WORK TASK: Extract from the entries below, exactly as given, only the lines from the line containing "node_strengths : list" to the line containing "node_states : list", both lines included.

TASK DATA:
(** * Gated Graph Transformer Network: loss construction and aggregation

    A shallow embedding of [model.py] (class [Model]) and of
    [transformation_modules/aggregate_representation.py], over the real
    numbers.  Tensors are nested lists, the outermost list being axis 0;
    Theano's elementwise operations with broadcasting are written as maps
    and zips along the axes they act on.  Floating-point rounding is not
    modelled: [+], [*], [log], [exp] and [tanh] are the real functions. *)

From Stdlib Require Import Reals RList Lra Lia List ZArith Bool Arith.
From Stdlib Require String.
From Stdlib Require Import Permutation.
Import ListNotations.
Open Scope R_scope.
Import String.StringSyntax.
Delimit Scope string_scope with string.
Bind Scope string_scope with String.string.

(** ** Tensor helpers *)

(** [T.sum] of a vector. *)
Definition Rsum (l : list R) : R := fold_right Rplus 0 l.

(** Elementwise binary operation on two tensors of the same length. *)
Fixpoint map2 {A B C : Type} (f : A -> B -> C) (la : list A) (lb : list B)
  : list C :=
  match la, lb with
  | a :: la', b :: lb' => f a b :: map2 f la' lb'
  | _, _ => []
  end.

(** [T.sum(rows, axis=0)] for a matrix with [width] columns. *)
Definition vsum (width : nat) (rows : list (list R)) : list R :=
  fold_right (map2 Rplus) (repeat 0 width) rows.

(** [x.reshape([-1, w])] for a rank-3 tensor whose last axis has length [w]:
    the two leading axes are merged. *)
Definition flatten_rows {A : Type} (t : list (list A)) : list A := concat t.

(** [x.reshape([n_batch, n_nodes, w])] for a matrix with [n_batch * n_nodes]
    rows. *)
Definition reshape3 {A : Type} (n_batch n_nodes : nat) (flat : list A)
  : list (list A) :=
  map (fun b => firstn n_nodes (skipn (b * n_nodes) flat)) (seq 0 n_batch).

(** The list [[f 0; ...; f (n-1)]]. *)
Definition tabulate {A : Type} (n : nat) (f : nat -> A) : list A :=
  map f (seq 0 n).

(** A rank-4 tensor of shape [(a, b, c, d)]. *)
Definition tensor4_shape (a b c d : nat) (x : list (list (list (list R))))
  : Prop :=
  length x = a /\
  forall i, (i < a)%nat ->
    length (nth i x []) = b /\
    forall j, (j < b)%nat ->
      length (nth j (nth i x []) []) = c /\
      forall k, (k < c)%nat ->
        length (nth k (nth j (nth i x []) []) []) = d.

(** [T.dot(ipt, weights)]: [ipt] has one row per example, [weights] one row
    per input feature and [cols] columns. *)
Definition T_dot (cols : nat) (ipt weights : list (list R)) : list (list R) :=
  map (fun x => vsum cols (map2 (fun xk wk => map (Rmult xk) wk) x weights))
      ipt.

(** [T.nnet.softmax] of one row. *)
Definition softmax (row : list R) : list R :=
  map (fun x => exp x / Rsum (map exp row)) row.

(** ** GraphState (fields of one batch of graphs) *)

Record GraphState : Type := mkGraphState {
  node_strengths : list (list R);               (* (n_batch, n_nodes) *)
  node_ids : list (list (list R));              (* (n_batch, n_nodes, num_node_ids) *)
  node_states : list (list (list R));           (* (n_batch, n_nodes, node_state_size) *)
  edge_strengths : list (list (list (list R)))  (* (n_batch, n_nodes, n_nodes, num_edge_types) *)
}.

WRITTEN ANSWER:
  node_strengths : list (list R);               (* (n_batch, n_nodes) *)
  node_ids : list (list (list R));              (* (n_batch, n_nodes, num_node_ids) *)
  node_states : list (list (list R));           (* (n_batch, n_nodes, node_state_size) *)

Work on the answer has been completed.